Exercise: When the line with "the string methods" appears below, start repeating lines exactly, and keep going through the line with "Local Open Scope Z_scope."; add nothing outside that span.

Records from a data source:
━━━━━━━━━━━━━━━━━━━━
(** * Charon routing engine: a shallow embedding and its checked properties

    The development follows the two Python modules that make up the routing
    core of the tracker:

    - [eve_sde_loader.py]: the static pathfinder [find_path], a Dijkstra
      search over gate edges (cost 1.0) and jumpbridge edges (cost 0.3);
    - [drifter_tracker.py]: the spawn-time backdating
      [calculate_spawn_time], the connection graph builder
      [build_connection_graph], the hybrid route composer
      [find_hybrid_routes] and the two scoring functions.

    Around this core it also covers the validators and sanitizers of
    [security_utils.py], the loaders [_load_systems_processed] and
    [load_jumpbridges], and the operations of the tracker on its scan list
    (entering, cleaning up and marking scans, region-to-region routing).

    Python values are modelled as follows.  Integers are [Z].  Floats are
    Rocq's primitive binary64 floats, which is the format of a Python
    [float].  A Python [str] is a [string] read as its sequence of code
    points, one [ascii] per code point: the model covers the strings whose
    code points lie below U+0100, and on these the character classes and
    the string methods are those of Python.  A [datetime] is the number of
    microseconds since a fixed origin, and a [timedelta] a number of
    microseconds.  Dictionaries whose iteration order is observable are
    association lists in insertion order; dictionaries that are only looked
    up are [gmap]s. *)

From Stdlib Require Import ZArith Floats String Ascii List Lia.
From Stdlib Require QArith.
From Stdlib Require Import Sorted Permutation.
From stdpp Require Import gmap strings list.

Local Open Scope string_scope.
Local Open Scope Z_scope.

(** ** Python helpers shared by both modules *)

(** [needle in hay] on strings: substring containment. *)
Fixpoint str_contains (needle hay : string) : bool :=
  String.prefix needle hay ||
  match hay with
  | EmptyString => false
  | String _ rest => str_contains needle rest
  end.

(** [len(l)] as a Python integer. *)
Definition len {A} (l : list A) : Z := Z.of_nat (length l).

(** [enumerate(l)]. *)
Definition enumerate {A} (l : list A) : list (nat * A) :=
  combine (seq 0 (length l)) l.

(** ** Insertion-ordered dictionaries with string keys

    [connections] in [build_connection_graph] is a Python [dict]; the
    composer iterates over its keys, so the order of first insertion is
    kept. *)
Module OrderedDict.

Definition t (V : Type) : Type := list (string * V).

Fixpoint get {V} (k : string) (d : t V) : option V :=
  match d with
  | [] => None
  | (k', v) :: rest => if String.eqb k k' then Some v else get k rest
  end.

(** [k in d] *)
Definition mem {V} (k : string) (d : t V) : bool :=
  match get k d with Some _ => true | None => false end.

(** [list(d.keys())] *)
Definition keys {V} (d : t V) : list string := map fst d.

(** [if k not in d: d[k] = v] *)
Fixpoint setdefault {V} (k : string) (v : V) (d : t V) : t V :=
  match d with
  | [] => [(k, v)]
  | (k', v') :: rest =>
      if String.eqb k k' then (k', v') :: rest
      else (k', v') :: setdefault k v rest
  end.

(** [d[k] = f(d[k])] for a key that is present; a missing key leaves the
    dictionary as it is (the callers below only update present keys). *)
Fixpoint update {V} (k : string) (f : V -> V) (d : t V) : t V :=
  match d with
  | [] => []
  | (k', v') :: rest =>
      if String.eqb k k' then (k', f v') :: rest
      else (k', v') :: update k f rest
  end.

End OrderedDict.

(** ** Outcomes of a Python call

    A call either returns a value, raises [KeyError] (a dictionary
    subscript on a missing key), or, in the model only, runs out of the
    fuel that bounds the [while] loop of the pathfinder. *)
Inductive outcome (A : Type) : Type :=
| Return (a : A)
| KeyError
| Timeout.

Arguments Return {A} a.
Arguments KeyError {A}.
Arguments Timeout {A}.

#[global] Instance outcome_ret : MRet outcome := fun A a => Return a.

#[global] Instance outcome_bind : MBind outcome := fun A B k c =>
  match c with
  | Return a => k a
  | KeyError => KeyError
  | Timeout => Timeout
  end.

(** A [for] loop whose body may raise: the accumulator is threaded from
    left to right and the first failure ends the loop. *)
Fixpoint for_loop {A S} (body : S -> A -> outcome S) (l : list A) (s : S)
    : outcome S :=
  match l with
  | [] => Return s
  | x :: rest => s' ← body s x; for_loop body rest s'
  end.

(** [[d[k] for k in l]] *)
Fixpoint for_each {A B} (f : A -> outcome B) (l : list A) : outcome (list B) :=
  match l with
  | [] => Return []
  | x :: rest => y ← f x; ys ← for_each f rest; Return (y :: ys)
  end.

(** ** security_utils.py *)
Module SecurityValidator.

Definition MAX_SYSTEM_NAME_LENGTH : Z := 100.

(** Characters matched by [\s] and removed by [str.strip()].  Both use
    Python's Unicode white space test, which below U+0100 holds of the
    code points 9 to 13, 28 to 32, U+0085 and U+00A0. *)
Definition is_space (c : ascii) : bool :=
  let n := nat_of_ascii c in
  ((9 <=? n) && (n <=? 13) || (28 <=? n) && (n <=? 32)
   || (n =? 133) || (n =? 160))%nat.

Definition is_alnum (c : ascii) : bool :=
  let n := nat_of_ascii c in
  ((48 <=? n) && (n <=? 57) || (65 <=? n) && (n <=? 90)
   || (97 <=? n) && (n <=? 122))%nat.

(** One character of the class [[A-Za-z0-9\s\-]]. *)
Definition name_char (c : ascii) : bool :=
  is_alnum c || is_space c || Ascii.eqb c "-"%char.

Fixpoint lstrip (l : list ascii) : list ascii :=
  match l with
  | [] => []
  | c :: rest => if is_space c then lstrip rest else l
  end.

Definition strip (s : string) : string :=
  string_of_list_ascii
    (rev (lstrip (rev (lstrip (list_ascii_of_string s))))).

Definition validate_system_name (system_name : string) : option string :=
  if String.eqb system_name ""
     || (MAX_SYSTEM_NAME_LENGTH <? Z.of_nat (String.length system_name))
  then None
  else if negb (forallb name_char (list_ascii_of_string system_name))
  then None
  else Some (strip system_name).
━━━━━━━━━━━━━━━━━━━━
Response to this task:
    the string methods are those of Python.  A [datetime] is the number of
    microseconds since a fixed origin, and a [timedelta] a number of
    microseconds.  Dictionaries whose iteration order is observable are
    association lists in insertion order; dictionaries that are only looked
    up are [gmap]s. *)

From Stdlib Require Import ZArith Floats String Ascii List Lia.
From Stdlib Require QArith.
From Stdlib Require Import Sorted Permutation.
From stdpp Require Import gmap strings list.

Local Open Scope string_scope.
Local Open Scope Z_scope.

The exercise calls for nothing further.